Anna Foglieta madrina della Mostra del Cinema di Venezia 2020. Un impegno sempre denso di emozioni, ma quest’anno c’è anche di più. Al Lido si celebrerà l’unico festival di livello mondiale in presenza. Il motivo lo sappiamo tutti ed è l’emergenza coronavirus. In completo nero, giacca e pantalone, cappelli biondi raccolti l’attrice è apparsa sul red carpet per il consueto photocall. Emzionata, ma determinata e “orgogliosa di essere stata scelta”, perché questa 77esima edizione va considerata come un ‘anno zero’, un’occasione per ripartire e “dire al mondo che ce la possiamo fare“. “Penso che la Mostra del Cinema in questo abbia una grande opportunità e anche una grande responsabilità: per la prima volta si può essere veramente i primi a realizzare qualcosa, anche da un punto di vista culturale, che possa offrire l’opportunità di capire che si può fare.

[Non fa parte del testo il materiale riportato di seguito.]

(** [n] blocks; the result is the output and the new vector. *)
Fixpoint cbc_encrypt_loop (ctx : qm_aes_context) (n : nat) (iv input : list Z) : list Z * list Z :=
  match n with
  | O => ([], iv)
  | S n =>
      let out := qm_utils_aes_crypt_ecb ctx AES_ENCRYPT (xor_bytes (take 16 input) iv) in
      let '(rest, iv) := cbc_encrypt_loop ctx n out (drop 16 input) in
      (out ++ rest, iv)
  end.
Fixpoint cbc_decrypt_loop (ctx : qm_aes_context) (n : nat) (iv input : list Z) : list Z * list Z :=
  match n with
  | O => ([], iv)
  | S n =>
      let out := xor_bytes (qm_utils_aes_crypt_ecb ctx AES_DECRYPT (take 16 input)) iv in
      let '(rest, iv) := cbc_decrypt_loop ctx n (take 16 input) (drop 16 input) in
      (out ++ rest, iv)
  end.

Definition qm_utils_aes_crypt_cbc (ctx : qm_aes_context) (mode : Z) (len : Z) (iv input : list Z) : list Z * list Z :=
  let n := Z.to_nat ((len + 15) / 16) in
  if mode =? AES_DECRYPT then cbc_decrypt_loop ctx n iv input else cbc_encrypt_loop ctx n iv input.

(** One byte: the vector is encrypted at the start of a block; the result is the byte, the vector and the offset. *)
Definition cfb_vector (ctx : qm_aes_context) (n : nat) (iv : list Z) : list Z := if (n =? 0)%nat then qm_utils_aes_crypt_ecb ctx AES_ENCRYPT iv else iv.
Definition next_offset (n : nat) : nat := Z.to_nat (Z.land (Z.of_nat n + 1) 0x0F).

Fixpoint qm_utils_aes_crypt_cfb128 (ctx : qm_aes_context) (mode : Z) (iv_off : nat) (iv input : list Z) : list Z * list Z * nat :=
  match input with
  | [] => ([], iv, iv_off)
  | c :: rest =>
      let iv := cfb_vector ctx iv_off iv in
      let o := u8 (Z.lxor c (at_ iv (Z.of_nat iv_off))) in
      let '(out, iv, n) := qm_utils_aes_crypt_cfb128 ctx mode (next_offset iv_off) (<[iv_off := if mode =? AES_DECRYPT then u8 c else o]> iv) rest in
      (o :: out, iv, n)
  end.

(** ** The tables *)

Lemma FSb_u8 b : is_u8 b -> is_u8 (at_ FSb b).
Proof. intros H. apply u8b_spec. on_bytes (fun b => u8b (at_ FSb b)) b H. Qed.
Lemma RSb_u8 b : is_u8 b -> is_u8 (at_ RSb b).
Proof. intros H. apply u8b_spec. on_bytes (fun b => u8b (at_ RSb b)) b H. Qed.

(** The boxes are inverse to each other. *)
Lemma RSb_FSb b : is_u8 b -> at_ RSb (at_ FSb b) = b.
Proof. intros H. apply Z.eqb_eq. on_bytes (fun b => at_ RSb (at_ FSb b) =? b) b H. Qed.
Lemma FSb_RSb b : is_u8 b -> at_ FSb (at_ RSb b) = b.
Proof. intros H. apply Z.eqb_eq. on_bytes (fun b => at_ FSb (at_ RSb b) =? b) b H. Qed.

(** A product by a linear function on bytes, from its values on the half bytes. *)
Definition additive_on (f : Z -> Z) (ys : list Z) : bool := all_bytes (fun x => forallb (fun y => f (Z.lxor x y) =? Z.lxor (f x) (f y)) ys).
Definition halves_low : list Z := Z.of_nat <$> seq 0 16.
Definition halves_high : list Z := (fun n => 16 * Z.of_nat n) <$> seq 0 16.

Lemma byte_halves y : is_u8 y -> exists h l, h ∈ halves_high /\ l ∈ halves_low /\ y = Z.lxor h l /\ is_u8 h /\ is_u8 l.
Proof.
  intros Hy. exists (16 * (y / 16)), (y mod 16).
  assert (0 <= y / 16 < 16) as Hd by (unfold is_u8 in Hy; split; [apply Z.div_pos; lia|apply Z.div_lt_upper_bound; lia]).
  pose proof (Z.mod_pos_bound y 16 ltac:(lia)) as Hm.
  split; [apply list_elem_of_fmap; exists (Z.to_nat (y / 16)); split; [lia|apply elem_of_seq; lia]|].
  split; [apply list_elem_of_fmap; exists (Z.to_nat (y mod 16)); split; [lia|apply elem_of_seq; lia]|].
  split; [|unfold is_u8; lia].
  rewrite <- Z.add_nocarry_lxor; [apply Z.div_mod; lia|].
  apply Z.bits_inj'. intros n Hn. rewrite Z.land_spec, Z.bits_0.
  change 16 with (2 ^ 4). destruct (Z.lt_ge_cases n 4).
  - by rewrite (Z.mul_comm (2 ^ 4)), Z.mul_pow2_bits_low by lia.
  - by rewrite Z.mod_pow2_bits_high, andb_false_r by lia.
Qed.

Lemma additive f x y : additive_on f halves_high = true -> additive_on f halves_low = true -> is_u8 x -> is_u8 y ->
  f (Z.lxor x y) = Z.lxor (f x) (f y).
Proof.
  intros Hh Hl Hx Hy. destruct (byte_halves y Hy) as (h & l & Eh & El & -> & Uh & Ul).
  assert (forall ys a b, additive_on f ys = true -> is_u8 a -> b ∈ ys -> f (Z.lxor a b) = Z.lxor (f a) (f b)) as Hadd.
  { intros ys a b H Ha Hb. apply (all_bytes_spec _ a) in H; [|done]. rewrite forallb_forall in H. by apply Z.eqb_eq, H, list_elem_of_In. }
  rewrite <- Z.lxor_assoc.
  rewrite (Hadd halves_low), (Hadd halves_high), (Hadd halves_low h l) by (done || by apply lxor_u8). apply Z.lxor_assoc.
Qed.

Lemma at_rot8 t i : at_ (rot8 <$> t) i = rot8 (at_ t i).
Proof. unfold at_. rewrite list_lookup_fmap. by destruct (t !! Z.to_nat i). Qed.

Lemma rot8_W w : is_u32 w -> rot8 w = W (B 3 w) (B 0 w) (B 1 w) (B 2 w).
Proof.
  intros Hw. apply Z.bits_inj'. intros n Hn. unfold rot8, u32. rewrite W_spec by (apply B_u8 || lia). rewrite Z.lor_spec, Z.shiftr_spec by lia.
  destruct (Z.lt_ge_cases n 32) as [H32|H32].
  - rewrite Z.mod_pow2_bits_low, Z.shiftl_spec by lia.
    destruct (Z.ltb_spec n 8); [|destruct (Z.ltb_spec n 16); [|destruct (Z.ltb_spec n 24)]]; rewrite B_spec by lia;
      match goal with |- _ = _ && (?m <? 8) => destruct (Z.ltb_spec m 8); [|lia] end; rewrite andb_true_r.
    + rewrite (Z.testbit_neg_r w (n - 8)) by lia. rewrite orb_false_l. f_equal.
    + rewrite (word_high w (n + 24)) by (done || lia). rewrite orb_false_r. f_equal. lia.
    + rewrite (word_high w (n + 24)) by (done || lia). rewrite orb_false_r. f_equal. lia.
    + rewrite (word_high w (n + 24)) by (done || lia). rewrite orb_false_r. f_equal. lia.
  - rewrite Z.mod_pow2_bits_high by lia. rewrite (word_high w (n + 24)) by (done || lia).
    destruct (Z.ltb_spec n 8); [lia|]. destruct (Z.ltb_spec n 16); [lia|]. destruct (Z.ltb_spec n 24); [lia|].
    symmetry. apply byte_high; [apply B_u8|lia].
Qed.
(* ===== verification/BleLink.v ===== *)
(** * Bluetooth link: fragmentation and reassembly (components/qm_ble)

    What qm_ble_transport.c sends for a message, what it makes of received frames, and that
    the two fit together, with and without encryption. *)

From S2P Require Import Prelude Outcome Words Heap Ble Sha256 Aes.
Import list_relations.list list_basics.list Heap(slice, splice, heap_slice_app, splice_app) Ble Aes.
Open Scope Z_scope.

Module BleLink.

(** ** Frames *)

Section frames.
Context {cfg : BleConfig} {aes : BleAes}.

(** The payload of a frame and its padding. *)
Definition padding (n : nat) : list Z := replicate (Z.to_nat (bytes_to_pad (Z.of_nat n))) (bytes_to_pad (Z.of_nat n)).
Definition body (ctx : option aes_ctx) (c : list Z) : list Z :=
  match ctx with Some x => qm_ble_aes128_cbc_encrypt x (c ++ padding (length c)) | None => c end.

(** Frame [k] of a message; [ctx] is the cipher, if the message is encrypted. *)
Definition frame (ctx : option aes_ctx) (id cmd total k : Z) (c : list Z) : list Z :=
  [(match ctx with Some _ => 16 | None => 0 end) + id; cmd; 16 * total + k; Z.of_nat (length (body ctx c))] ++ body ctx c.

Fixpoint frames (ctx : option aes_ctx) (id cmd total k : Z) (cs : list (list Z)) : list (list Z) :=
  match cs with
  | [] => []
  | c :: rest => frame ctx id cmd total k c :: frames ctx id cmd total (k + 1) rest
  end.

(** The pieces of a message: all but the last are full. *)
Fixpoint well_cut (P : nat) (cs : list (list Z)) : Prop :=
  match cs with
  | [] => False
  | [c] => (0 < length c <= P)%nat
  | c :: rest => length c = P /\ well_cut P rest
  end.

Lemma well_cut_cons P c c' rest : well_cut P (c :: c' :: rest) <-> length c = P /\ well_cut P (c' :: rest).
Proof. done. Qed.

Lemma well_cut_exists P d : (0 < P)%nat -> d <> [] -> exists cs, well_cut P cs /\ mjoin cs = d.
Proof.
  intros HP. assert (H : forall m d, (length d <= m)%nat -> d <> [] -> exists cs, well_cut P cs /\ mjoin cs = d); [|by apply (H (length d))].
  clear d. intros m. induction m as [|m IH]; intros d Hm Hd; [destruct d; [done|simpl in Hm; lia]|].
  destruct (decide (length d <= P)%nat) as [Hle|Hgt].
  - exists [d]. split; [simpl; destruct d; [done|simpl in *; lia]|]. simpl. apply app_nil_r.
  - destruct (IH (drop P d)) as (cs & Hc & Hj); [rewrite length_drop; lia|intros Hn; apply (f_equal length) in Hn; rewrite length_drop in Hn; simpl in Hn; lia|].
    exists (take P d :: cs). split; [|simpl; rewrite Hj; apply take_drop]. destruct cs as [|c cs]; [done|]. apply well_cut_cons. split; [rewrite length_take; lia|done].
Qed.

Lemma well_cut_bounds P cs : well_cut P cs -> ((length cs - 1) * P < length (mjoin cs) <= length cs * P)%nat.
Proof.
  induction cs as [|c [|c' rest] IH]; [done|simpl; rewrite app_nil_r; lia|]. intros [Hc Hw]%well_cut_cons. specialize (IH Hw).
  change (mjoin (c :: c' :: rest)) with (c ++ mjoin (c' :: rest)). rewrite length_app. simpl length in *. lia.
Qed.

(** The pieces of a message, and the last frame number, are determined by its length. *)
Lemma well_cut_total P cs : (0 < P)%nat -> well_cut P cs ->
  let n := Z.of_nat (length (mjoin cs)) in let q := n / Z.of_nat P in (if q * Z.of_nat P =? n then q - 1 else q) = Z.of_nat (length cs) - 1 /\ 0 < n.
Proof.
  intros HP Hw. pose proof (well_cut_bounds P cs Hw) as Hb. cbv zeta. set (n := Z.of_nat (length (mjoin cs))). assert (Hl : (0 < length cs)%nat) by (destruct cs; [done|simpl; lia]).
  assert (Hn : (Z.of_nat (length cs) - 1) * Z.of_nat P < n <= Z.of_nat (length cs) * Z.of_nat P) by (unfold n; nia).
  split; [|nia]. destruct (Z.eqb_spec (n / Z.of_nat P * Z.of_nat P) n) as [He|Hne].
  - enough (n / Z.of_nat P = Z.of_nat (length cs)) by lia. nia.
  - symmetry. apply (Z.div_unique_pos _ _ _ (n - (Z.of_nat (length cs) - 1) * Z.of_nat P)); [|lia]. split; [lia|].
    destruct (decide (n = Z.of_nat (length cs) * Z.of_nat P)) as [He|]; [|lia]. exfalso. apply Hne. rewrite He, Z.div_mul; lia.
Qed.

(** ** Header bits *)

Lemma nibbles a b : 0 <= a -> 0 <= b < 16 -> Z.lor (Z.shiftl a 4) b = 16 * a + b.
Proof.
  intros Ha Hb. pose proof (Z.add_lor_land (Z.shiftl a 4) b) as H. assert (Hz : Z.land (Z.shiftl a 4) b = 0).
  { apply Z.bits_inj'. intros i Hi. rewrite Z.land_spec, Z.bits_0. destruct (decide (i < 4)); [by rewrite Z.shiftl_spec_low|]. rewrite (testbit_above 4 b i) by (simpl; lia). apply andb_false_r. }
  rewrite Hz, Z.add_0_r in H. rewrite H, Z.shiftl_mul_pow2 by lia. change (2 ^ 4) with 16. lia.
Qed.

Lemma low_nibble a : Z.land a 15 = a mod 16.
Proof. apply (Z.land_ones a 4). lia. Qed.

Lemma frame_header (t : tx_t) n ctx : encrypted t = (match ctx : option aes_ctx with Some _ => 1 | None => 0 end) -> 0 <= tx_id t < 16 -> 0 <= tx_total_frame t < 16 -> 0 <= tx_frame_seq t < 16 -> is_u8 n ->
  header t n = [(match ctx with Some _ => 16 | None => 0 end) + tx_id t; tx_cmd t; 16 * tx_total_frame t + tx_frame_seq t; n].
Proof.
  intros He Hi Ht Hs Hn. unfold header, QB_TRANSPORT_VER. change (Z.shiftl (Z.land 0 7) 5) with 0. rewrite Z.lor_0_l, !low_nibble, (Z.mod_small (tx_id t)), (Z.mod_small (tx_total_frame t)), (Z.mod_small (tx_frame_seq t)) by lia.
  rewrite He, !nibbles by first [lia|by destruct ctx; vm_compute]. replace (16 * Z.land _ 1) with (match ctx with Some _ => 16 | None => 0 end) by (by destruct ctx).
  rewrite !u8_id by (try done; destruct ctx; widths; lia). done.
Qed.

Lemma parse_first ctx id : 0 <= id < 16 -> IS_ENC ((match ctx : option aes_ctx with Some _ => 16 | None => 0 end) + id) = is_Some_b ctx /\ MSG_ID ((match ctx with Some _ => 16 | None => 0 end) + id) = id.
Proof.
  intros Hi. unfold IS_ENC, MSG_ID. rewrite low_nibble. assert (Hl : Z.land id 16 = 0).
  { apply Z.bits_inj'. intros i Hi0. rewrite Z.land_spec, Z.bits_0. destruct (decide (i < 4)) as [|]; [|rewrite (testbit_above 4 id i) by (simpl; lia); done]. assert (i = 0 \/ i = 1 \/ i = 2 \/ i = 3) as [-> | [-> | [-> | ->]]] by lia; apply andb_false_r. }
  destruct ctx.
  - replace (16 + id) with (Z.lor (Z.shiftl 1 4) id) by (rewrite nibbles; lia). rewrite Z.land_lor_distr_l, Hl. split; [done|]. rewrite nibbles by lia. zsolve.
  - rewrite Z.add_0_l, Hl. split; [done|]. zsolve.
Qed.

Lemma parse_third total k : 0 <= total < 16 -> 0 <= k < 16 -> TOTAL_FRAME (16 * total + k) = total /\ FRAME_SEQ (16 * total + k) = k.
Proof. intros Ht Hk. unfold TOTAL_FRAME, FRAME_SEQ. rewrite !low_nibble, Z.shiftr_div_pow2 by lia. change (2 ^ 4) with 16. zsolve. Qed.
End frames.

Che se rispettiamo tutti quanti un certo tipo di norme, regole e siamo tutti molto bravi e responsabili, ce la possiamo fare”, ha detto l’artista giungendo al Lido.

“Possiamo tornare a una pseudo normalità – ha aggiunto – con tutti questi elementi di adattabilità ai quali ci siamo un po abituati, anche se sono strani, anche se non ci piacciono. Ma sono delle regole alle quali ci dobbiamo attenere se vogliamo riprenderci delle cose. Si può, si deve fare: come siamo andati in spiaggia e a mangiare la pizza, possiamo e dobbiamo tornare al cinema. E noi di Venezia abbiamo questa responsabilità: essere una sorta di immagine, che dice alla gente ‘tranquilli, si può fare, potete farlo’, come uno start”. Anche per questo, Anna si sente “molto orgogliosa di essere stata scelta come madrina. È un anno speciale, non sarà un anno di festa o spensieratezza, non ci sarà quel caos frenetico caratteristico di Venezia. Ma mi sono detta che anche per il mio modo di interpretare il mio lavoro andava bene: io non ho mai voluto essere troppo sotto i riflettori. Sono orgogliosa di essere madrina di un’edizione che resterà, in un senso o nell’altro, nella storia. È un po’ un anno zero, non la vivo come Venezia 77 ma come Venezia zero”. L’attrice ha sottolineato la grande forza con la quale gli italiani hanno affrontato la dura prova del coronavirus: “Io non sono mai stata campanilista, ma l’Italia ha dovuto affrontare questa emergenza per prima e siamo stati bravi, ci siamo comportati bene. Sono felice di essere italiana”.

E ora si deve ripartire, “facendo le cose con empatia”, ha spiegato, accennando al suo discorso da madrina: “È già scritto, venuto fuori di getto, è stato una sorta di flusso di coscienza, che però è maturato emotivamente nel corso di un lungo periodo, circa un mese e mezzo. Quest’anno bisogna parlare di tante cose, e farlo in maniera organica, molto fluida. Le parole sono importanti, mai come quest’anno. Non c’è una sola parola scelta a caso nel mio discorso. Se devo dire, però, ci sono due parole chiave: ‘fare’ ed ‘empatia’: è proprio il tempo di fare le cose in maniera empatica. Siamo tutti in una enorme Arca che è in una bella tempesta, ma che speriamo si diriga verso il sole. Ma dobbiamo rimboccarci le maniche e dobbiamo essere attivi”. Come per la riapertura delle scuole, argomento che le sta molto a cuore: “Credo che ci sia molta paura e che la presa di responsabilità rispetto alla scuola sia un tema delicatissimo. Ho visto incoerenza quando si parlava di non riaprire le scuole, ma i bambini andavano al parco, a fare il bagno con gli amici, e facevano una vita normalissima. Il problema è la dispersione scolastica: non è che noi vogliamo toglierci dalle scatole i nostri figli ma la scuola, per la maggior parte delle famiglie con disagi socio economici, è una risorsa enorme. Al ministro chiederei un impegno in più pensando a loro, a quei figli di persone che hanno davvero bisogno del ritorno a scuola”. Infine, l’attrice ha rivelato che finita la Mostra tornerà sul set: “Il film è ‘Una storia italiana’, parla della storia di Alfredino Rampi. E io sarò la signora Franca Rampi”.